* What to produce
This task calls for copying every line of the records that includes the word "DispatchStatus".

[Stored data entries]

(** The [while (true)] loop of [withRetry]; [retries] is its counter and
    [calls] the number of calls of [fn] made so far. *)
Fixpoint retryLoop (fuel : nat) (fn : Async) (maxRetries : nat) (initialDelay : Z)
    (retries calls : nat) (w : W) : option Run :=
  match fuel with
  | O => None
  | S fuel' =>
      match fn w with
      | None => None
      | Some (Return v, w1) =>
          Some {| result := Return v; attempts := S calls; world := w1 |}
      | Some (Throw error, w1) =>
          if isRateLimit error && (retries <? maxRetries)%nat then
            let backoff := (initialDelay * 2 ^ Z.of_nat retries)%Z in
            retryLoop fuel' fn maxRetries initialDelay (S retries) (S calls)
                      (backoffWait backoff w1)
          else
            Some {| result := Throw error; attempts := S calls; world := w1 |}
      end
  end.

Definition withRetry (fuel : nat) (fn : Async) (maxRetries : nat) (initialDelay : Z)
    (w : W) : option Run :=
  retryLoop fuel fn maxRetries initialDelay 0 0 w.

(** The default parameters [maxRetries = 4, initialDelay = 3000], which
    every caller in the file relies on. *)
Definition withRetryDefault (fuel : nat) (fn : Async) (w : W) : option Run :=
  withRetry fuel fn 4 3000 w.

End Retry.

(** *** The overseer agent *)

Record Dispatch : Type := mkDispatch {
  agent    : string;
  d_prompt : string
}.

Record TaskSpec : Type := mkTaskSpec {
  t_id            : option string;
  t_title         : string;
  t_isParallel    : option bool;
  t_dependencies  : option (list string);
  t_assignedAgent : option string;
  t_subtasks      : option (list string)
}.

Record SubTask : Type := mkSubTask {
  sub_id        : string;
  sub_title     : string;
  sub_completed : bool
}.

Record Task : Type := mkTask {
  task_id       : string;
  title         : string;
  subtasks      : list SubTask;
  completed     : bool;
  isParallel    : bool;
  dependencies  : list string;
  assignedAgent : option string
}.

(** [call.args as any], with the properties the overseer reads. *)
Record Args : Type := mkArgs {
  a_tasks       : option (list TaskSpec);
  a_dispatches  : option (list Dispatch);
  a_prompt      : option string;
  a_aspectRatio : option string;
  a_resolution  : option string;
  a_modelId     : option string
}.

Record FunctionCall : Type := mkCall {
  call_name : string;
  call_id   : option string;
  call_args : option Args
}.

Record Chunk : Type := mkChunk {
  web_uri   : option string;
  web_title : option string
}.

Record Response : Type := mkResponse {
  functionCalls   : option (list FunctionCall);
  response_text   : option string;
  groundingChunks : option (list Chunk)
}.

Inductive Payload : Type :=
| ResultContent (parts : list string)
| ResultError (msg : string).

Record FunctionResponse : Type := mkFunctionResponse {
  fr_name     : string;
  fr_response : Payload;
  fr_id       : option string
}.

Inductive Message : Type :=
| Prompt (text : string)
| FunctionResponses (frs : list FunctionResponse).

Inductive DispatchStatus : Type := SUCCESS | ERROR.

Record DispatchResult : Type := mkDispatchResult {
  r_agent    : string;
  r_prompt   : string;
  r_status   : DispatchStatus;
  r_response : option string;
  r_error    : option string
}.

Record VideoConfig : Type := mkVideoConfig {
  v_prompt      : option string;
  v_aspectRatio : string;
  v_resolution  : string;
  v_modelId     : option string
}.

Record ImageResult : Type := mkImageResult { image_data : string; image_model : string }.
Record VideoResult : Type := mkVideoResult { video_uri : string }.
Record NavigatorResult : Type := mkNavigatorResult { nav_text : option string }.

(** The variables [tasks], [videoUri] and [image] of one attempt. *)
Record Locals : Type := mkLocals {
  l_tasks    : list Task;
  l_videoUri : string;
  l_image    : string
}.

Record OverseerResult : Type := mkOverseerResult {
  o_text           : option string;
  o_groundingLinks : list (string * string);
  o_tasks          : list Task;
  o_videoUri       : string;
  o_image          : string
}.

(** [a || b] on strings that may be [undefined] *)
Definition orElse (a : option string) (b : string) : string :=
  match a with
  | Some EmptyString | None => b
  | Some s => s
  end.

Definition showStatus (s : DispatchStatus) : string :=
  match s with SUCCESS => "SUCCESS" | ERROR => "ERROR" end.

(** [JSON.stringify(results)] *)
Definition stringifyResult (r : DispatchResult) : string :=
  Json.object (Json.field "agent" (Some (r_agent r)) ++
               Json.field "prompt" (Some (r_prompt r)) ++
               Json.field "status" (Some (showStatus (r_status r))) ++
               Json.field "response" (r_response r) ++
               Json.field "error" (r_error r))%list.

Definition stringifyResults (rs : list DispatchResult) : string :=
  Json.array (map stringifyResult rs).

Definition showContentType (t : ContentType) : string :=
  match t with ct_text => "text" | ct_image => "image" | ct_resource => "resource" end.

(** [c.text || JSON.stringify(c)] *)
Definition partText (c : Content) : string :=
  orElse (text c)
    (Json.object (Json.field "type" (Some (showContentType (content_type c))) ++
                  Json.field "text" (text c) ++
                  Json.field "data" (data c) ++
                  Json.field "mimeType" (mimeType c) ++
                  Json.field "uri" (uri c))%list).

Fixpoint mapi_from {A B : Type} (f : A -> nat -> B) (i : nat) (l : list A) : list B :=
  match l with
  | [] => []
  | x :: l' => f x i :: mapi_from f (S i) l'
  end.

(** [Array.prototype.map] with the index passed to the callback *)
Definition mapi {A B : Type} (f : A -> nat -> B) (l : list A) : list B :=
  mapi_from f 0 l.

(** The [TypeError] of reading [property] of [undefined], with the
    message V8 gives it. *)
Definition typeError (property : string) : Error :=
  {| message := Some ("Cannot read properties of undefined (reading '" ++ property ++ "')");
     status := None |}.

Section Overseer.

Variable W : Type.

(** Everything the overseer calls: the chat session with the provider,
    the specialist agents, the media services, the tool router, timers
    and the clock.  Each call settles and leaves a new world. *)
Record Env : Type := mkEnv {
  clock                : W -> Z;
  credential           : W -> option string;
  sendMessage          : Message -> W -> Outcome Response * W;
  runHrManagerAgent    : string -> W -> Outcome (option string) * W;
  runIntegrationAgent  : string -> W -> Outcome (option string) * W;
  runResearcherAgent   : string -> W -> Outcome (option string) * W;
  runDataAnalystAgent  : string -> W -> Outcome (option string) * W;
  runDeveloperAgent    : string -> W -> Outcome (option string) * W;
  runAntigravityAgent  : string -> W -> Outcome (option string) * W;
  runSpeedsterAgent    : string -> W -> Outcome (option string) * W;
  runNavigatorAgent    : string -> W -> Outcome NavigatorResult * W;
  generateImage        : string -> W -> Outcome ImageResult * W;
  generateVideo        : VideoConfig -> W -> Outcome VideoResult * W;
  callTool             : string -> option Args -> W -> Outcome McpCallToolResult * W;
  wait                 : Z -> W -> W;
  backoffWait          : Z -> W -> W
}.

* Task solution
Inductive DispatchStatus : Type := SUCCESS | ERROR.
  r_status   : DispatchStatus;
Definition showStatus (s : DispatchStatus) : string :=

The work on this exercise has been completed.